Gandolfini plays the main character’s cousin, who owned the bar until Chechen mobsters took it over. The film offers “an inside look at organized crime’s use of local New York City bars as money-laundering ‘drops,'” according to its official website (which also mentions that 1.4 million dogs are adopted each year).
“The Drop,” which premiered Friday at the Toronto Film Festival, opens in theaters Sept.12. It’s based on the short story “Animal Rescue” by Dennis Lehane, who also wrote “Mystic River” and “Shutter Island.”
So far, most of the reviews have been positive.
“It’s hard to remember the last time a canine was made so shamelessly pivotal a character in a mainstream movie (‘Marley & Me,’ perhaps), but ‘The Drop’ is at once upfront and highly effective in its manipulations, tugging at our heartstrings even as it flicks away at our nerves,” wrote Variety film critic Justin Chang.
In a featurette about Rocco (portrayed, as he grows, by three different Pit Bull puppies), producer Jenno Topping said it was hard to be around the four-legged actors “without smooshing and kissing” them.

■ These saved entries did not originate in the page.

(* ===== verification/Construction.v ===== *)
(** * Constructing the adapters for optional packages

    The constructors of the adapters and stores whose package is an extra
    (indexer/adapters/azure_ai_search.py, provisioning/adapters/azure_ai_search.py,
    provisioning/stores/table_storage_registry.py, scenario/stores/table_storage_store.py, with
    their [_load_real_backend], and embedder/adapters/fastembed.py) and of the two whose package
    is required (embedder/adapters/azure_openai.py, analyzer/parsers/docint_parser.py).

    The packages are arguments ([Packages]): [None] when the import raises [ImportError]. The
    backend itself is the service of [Tables] and [AzureSearch]; a constructor only decides
    whether there is one, so an injected backend is a flag. *)
From S2P Require Import Prelude PyDict Errors ErrorCodes Types Prog System Registry Net Tables AzureSearch AzureIndexer EmbedderAdapters.
#[local] Open Scope Z_scope.

Module Construction.

Definition INDEXER_DEPENDENCY_MISSING : string := "INDEXER_DEPENDENCY_MISSING".
Definition INDEX_PROVISIONER_DEPENDENCY_MISSING : string := "INDEX_PROVISIONER_DEPENDENCY_MISSING".
Definition SCENARIO_STORE_DEPENDENCY_MISSING : string := "SCENARIO_STORE_DEPENDENCY_MISSING".

Class Packages := {
  (** azure-search-documents: building the credential and the clients for an endpoint. *)
  search_documents : option (string → string → result exn unit);
  (** azure-data-tables: a client from a connection string, and the one request the constructors
      send, which is executed by the service. *)
  data_tables : option (string → result exn unit);
  table_service : Type;
  create_table_if_not_exists : string → table_service → result exn unit * table_service;
  (** The clients of the required packages. *)
  azure_openai_client : string → string → string → result exn unit;
  docint_client : string → string → string → result exn unit;
  (** tenacity's [wait_random_exponential(multiplier=..., max=...)], and [str] of a float. *)
  wait_random_exponential : pyfloat → pyfloat → Z → exn → pyfloat;
  seconds_repr : pyfloat → string;
}.

(** The keyword arguments all of them share, with their defaults. *)
Record options := mkOptions {
  timeout_seconds : pyfloat; max_attempts : Z; backoff_base_seconds : pyfloat; backoff_max_seconds : pyfloat }.

Definition default_options : options := mkOptions (f_of_Z 30) 5 (f_of_Z 2) (f_of_Z 60).

Section constructors.
Context {packages : Packages}.

Definition settings_of (o : options) : RetrySettings :=
  mkSettings (seconds_repr (timeout_seconds o)) (max_attempts o) (wait_random_exponential (backoff_base_seconds o) (backoff_max_seconds o)).

(** ** Azure AI Search: the index adapter *)

Definition indexer_load_real_backend (endpoint api_key : string) : result exn unit :=
  match search_documents with
  | None =>
    Exc (IndexerError "" ("azure-search-documents is not installed; install the 'azure_search' " +:+
                          "extra (pip install vestibule[azure_search]) to use AzureAISearchIndexer") INDEXER_DEPENDENCY_MISSING)
  | Some clients => clients endpoint api_key
  end.

Definition indexer_load_real_backend_lazily (endpoint api_key : string) : result exn unit := indexer_load_real_backend endpoint api_key.

Definition new_azure_ai_search_indexer (endpoint api_key index_name : string) (hnsw_m hnsw_ef_construction hnsw_ef_search : Z) (o : options)
    (injected : bool) : result exn AzureIndexer.AzureAISearchIndexer :=
  rbind (if injected then Ok tt else indexer_load_real_backend_lazily endpoint api_key) (λ _,
  Ok (AzureIndexer.mkAzure index_name hnsw_m hnsw_ef_construction hnsw_ef_search (settings_of o))).

(** ** Azure AI Search: the provisioner adapter *)

Definition provisioner_EXTRA_NAME : string := "azure_search".

Definition provisioner_load_real_backend (endpoint api_key : string) : result exn unit :=
  match search_documents with
  | None =>
    Exc (ProvisioningError "" ("azure-search-documents is not installed; install the 'azure_search' extra (pip install vestibule[" +:+
           provisioner_EXTRA_NAME +:+ "]) to use AzureAISearchProvisioner") INDEX_PROVISIONER_DEPENDENCY_MISSING)
  | Some clients => clients endpoint api_key
  end.

Definition provisioner_load_real_backend_lazily (endpoint api_key : string) : result exn unit := provisioner_load_real_backend endpoint api_key.

Definition new_azure_ai_search_provisioner (endpoint api_key : string) (o : options) (injected : bool) : result exn RetrySettings :=
  rbind (if injected then Ok tt else provisioner_load_real_backend_lazily endpoint api_key) (λ _, Ok (settings_of o)).

(** ** Table Storage: both stores create their table when they are constructed *)

Definition tables_EXTRA_NAME : string := "table_storage".

(** The statements the two copies of [_load_real_backend] share; the request is sent directly,
    outside [_with_retry]. *)
Definition open_table (missing : exn) (connection_string table_name : string) (st : table_service) : result exn unit * table_service :=
  match data_tables with
  | None => (Exc missing, st)
  | Some from_connection_string =>
    match from_connection_string connection_string with
    | Exc x => (Exc x, st)
    | Ok _ =>
      match create_table_if_not_exists table_name st with
      | (Exc x, st') => (Exc x, st')
      | (Ok _, st') => (from_connection_string connection_string, st')
      end
    end
  end.

Definition tables_missing (class_name : string) : string :=
  "azure-data-tables is not installed; install the 'table_storage' extra (pip install vestibule[" +:+ tables_EXTRA_NAME +:+ "]) to use " +:+ class_name.

Definition registry_load_real_backend : string → string → table_service → result exn unit * table_service :=
  open_table (ProvisioningError "" (tables_missing "TableStorageIndexRegistry") INDEX_PROVISIONER_DEPENDENCY_MISSING).
Definition registry_load_real_backend_lazily : string → string → table_service → result exn unit * table_service := registry_load_real_backend.

Definition scenario_load_real_backend : string → string → table_service → result exn unit * table_service :=
  open_table (ScenarioError "" (tables_missing "TableStorageScenarioStore") SCENARIO_STORE_DEPENDENCY_MISSING).
Definition scenario_load_real_backend_lazily : string → string → table_service → result exn unit * table_service := scenario_load_real_backend.

(** The constructors; the object is known by its settings. *)
Definition with_settings (o : options) (r : result exn unit * table_service) : result exn RetrySettings * table_service :=
  (rbind r.1 (λ _, Ok (settings_of o)), r.2).

Definition new_table_storage_index_registry (connection_string table_name : string) (o : options) (injected : bool) (st : table_service)
    : result exn RetrySettings * table_service :=
  with_settings o (if injected then (Ok tt, st) else registry_load_real_backend_lazily connection_string table_name st).

Definition new_table_storage_scenario_store (connection_string table_name : string) (o : options) (injected : bool) (st : table_service)
    : result exn RetrySettings * table_service :=
  with_settings o (if injected then (Ok tt, st) else scenario_load_real_backend_lazily connection_string table_name st).

(** ** The local model and the required packages *)

Definition new_fastembed_embedder (package : option EmbedderAdapters.TextEmbedding) (name_repr : string) (model : string) (cache_dir : option string)
    (load_timeout_seconds : pyfloat) (text_embedding : option (list string → result exn (list (list pyfloat))))
    : result exn (string * (list string → result exn (list (list pyfloat)))) :=
  rbind (match text_embedding with
         | Some impl => Ok impl
         | None => EmbedderAdapters._load_text_embedding package name_repr (seconds_repr load_timeout_seconds) model cache_dir
         end) (λ impl, Ok (model, impl)).

Definition new_azure_openai_embedder (endpoint api_key api_version model : string) (o : options) : result exn EmbedderAdapters.AzureOpenAIEmbedder :=
  rbind (azure_openai_client endpoint api_key api_version) (λ _,
  Ok (EmbedderAdapters.mkOpenAI model (max_attempts o) (wait_random_exponential (backoff_base_seconds o) (backoff_max_seconds o)))).

Definition new_document_intelligence_parser (endpoint api_key api_version model_id : string) : result exn string :=
  rbind (docint_client endpoint api_key api_version) (λ _, Ok model_id).

(** ** Properties *)

(** A permanent failure with the given code. *)
Definition fails_permanently {A} (r : result exn A) (code : string) : Prop :=
  ∃ x, r = Exc x ∧ exn_error_code x = Some code ∧ exn_severity x = Some Errors.PERMANENT.

(** What constructing an adapter for an optional package does. Without its package every one
    of the five fails at once with its permanent DEPENDENCY_MISSING code and without sending
    anything; with an injected backend it never fails; with the package, what the SDK raises is
    passed on unchanged. For the two table-backed stores that includes the answer of the service
    to the request that creates the table: it is sent once, without timeout or retry, and its
    failure is not one of the stores' declared errors. *)
Theorem construction_outcomes package name_repr endpoint api_key index_name m efc efs o load_timeout connection_string table_name st :
  (search_documents = None →
     fails_permanently (new_azure_ai_search_indexer endpoint api_key index_name m efc efs o false) INDEXER_DEPENDENCY_MISSING ∧
     fails_permanently (new_azure_ai_search_provisioner endpoint api_key o false) INDEX_PROVISIONER_DEPENDENCY_MISSING) ∧
  (data_tables = None →
     fails_permanently (new_table_storage_index_registry connection_string table_name o false st).1 INDEX_PROVISIONER_DEPENDENCY_MISSING ∧
     fails_permanently (new_table_storage_scenario_store connection_string table_name o false st).1 SCENARIO_STORE_DEPENDENCY_MISSING ∧
     (new_table_storage_index_registry connection_string table_name o false st).2 = st ∧
     (new_table_storage_scenario_store connection_string table_name o false st).2 = st) ∧
  (package = None → fails_permanently (new_fastembed_embedder package name_repr "m" None load_timeout None) EmbedderAdapters.EMBEDDER_DEPENDENCY_MISSING) ∧
  (∃ s, new_azure_ai_search_indexer endpoint api_key index_name m efc efs o true = Ok s ∧ AzureIndexer.az_settings s = settings_of o) ∧
  new_azure_ai_search_provisioner endpoint api_key o true = Ok (settings_of o) ∧
  new_table_storage_index_registry connection_string table_name o true st = (Ok (settings_of o), st) ∧
  new_table_storage_scenario_store connection_string table_name o true st = (Ok (settings_of o), st) ∧
  (∀ clients, search_documents = Some clients →
     (∀ x, new_azure_ai_search_indexer endpoint api_key index_name m efc efs o false = Exc x ↔ clients endpoint api_key = Exc x) ∧
     (∀ x, new_azure_ai_search_provisioner endpoint api_key o false = Exc x ↔ clients endpoint api_key = Exc x)) ∧
  (∀ connect st', data_tables = Some connect → connect connection_string = Ok tt →
     (create_table_if_not_exists table_name st = (Ok tt, st') →
        new_table_storage_index_registry connection_string table_name o false st = (Ok (settings_of o), st') ∧
        new_table_storage_scenario_store connection_string table_name o false st = (Ok (settings_of o), st')) ∧
     (∀ x, create_table_if_not_exists table_name st = (Exc x, st') →
        new_table_storage_index_registry connection_string table_name o false st = (Exc x, st') ∧
        new_table_storage_scenario_store connection_string table_name o false st = (Exc x, st'))).
Proof.
  unfold fails_permanently, new_azure_ai_search_indexer, new_azure_ai_search_provisioner, new_table_storage_index_registry, new_table_storage_scenario_store,
    indexer_load_real_backend_lazily, indexer_load_real_backend, provisioner_load_real_backend_lazily, provisioner_load_real_backend,
    registry_load_real_backend_lazily, registry_load_real_backend, scenario_load_real_backend_lazily, scenario_load_real_backend, open_table, with_settings.
  split_and!.
  - intros ->. split; eexists; by split_and!.
  - intros ->. split_and!; [eexists; by split_and!..|done|done].
  - intros ->. eexists. by split_and!.
  - by eexists.
  - done.
  - done.
  - done.
  - intros clients ->. destruct (clients endpoint api_key); simpl; naive_solver.
  - intros connect st' -> Hc. rewrite Hc. split; [by intros ->|]. intros x ->. done.
Qed.
End constructors.

(** The service answers 503 to the request that creates the table. *)
Definition example_packages : Packages := {|
  search_documents := None;
  data_tables := Some (λ _, Ok tt);
  table_service := unit;
  create_table_if_not_exists _ st := (Exc (HttpResponseError (Some 503) None "busy"), st);
  azure_openai_client _ _ _ := Ok tt;
  docint_client _ _ _ := Ok tt;
  wait_random_exponential _ _ _ _ := f_of_Z 0;
  seconds_repr _ := "30.0";
|}.

Lemma construction_outcomes_witness :
  fails_permanently (new_azure_ai_search_indexer (packages := example_packages) "e" "k" "i" 4 400 500 default_options false) INDEXER_DEPENDENCY_MISSING ∧
  new_table_storage_scenario_store (packages := example_packages) "c" "t" default_options false tt = (Exc (HttpResponseError (Some 503) None "busy"), tt).
Proof.
  destruct (construction_outcomes (packages := example_packages) None "'m'" "e" "k" "i" 4 400 500 default_options (f_of_Z 120) "c" "t" tt)
    as (H1 & _ & _ & _ & _ & _ & _ & _ & H2).
  split; [apply (H1 eq_refl)|]. destruct (H2 (λ _, Ok tt) tt eq_refl eq_refl) as [_ H]. apply (H _ eq_refl).
Defined.
End Construction.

“Our filmmaker felt very strongly that there was a thematic connection between a breed that was so traditionally misunderstood and our main character, who is both enigmatic and hugely misunderstood,” she said.
Gandolfini may have been attracted to this film since off screen, he himself was the devoted dog dad of a rescued Pit Bull named Duke. The two were often spotted near their home in New York City.
“I would see him getting coffee with his dog,” Sara Mattler told WNYC after Gandolfini’s death in June 2013. “He was always so sweet with his dog, and made sure the dog had water while he ran in on a hot day.”
Gandolfini was also the dog dad of a Puggle, a Pug/Beagle mix. (As much as he loved ducks and racehorses, can you imagine Tony Soprano cuddling a Puggle? Fuhgedaboutit.)
Here’s hoping one of Gandolfini’s legacies is that his final film helped change people’s minds about Pit Bulls.
And here’s hoping “The Drop” has a happier ending than “Marley & Me.” If you want to know the movie’s outcome before you see it, the website Does the Dog Die? is an excellent resource. (“The Drop” is not yet listed there — I checked.)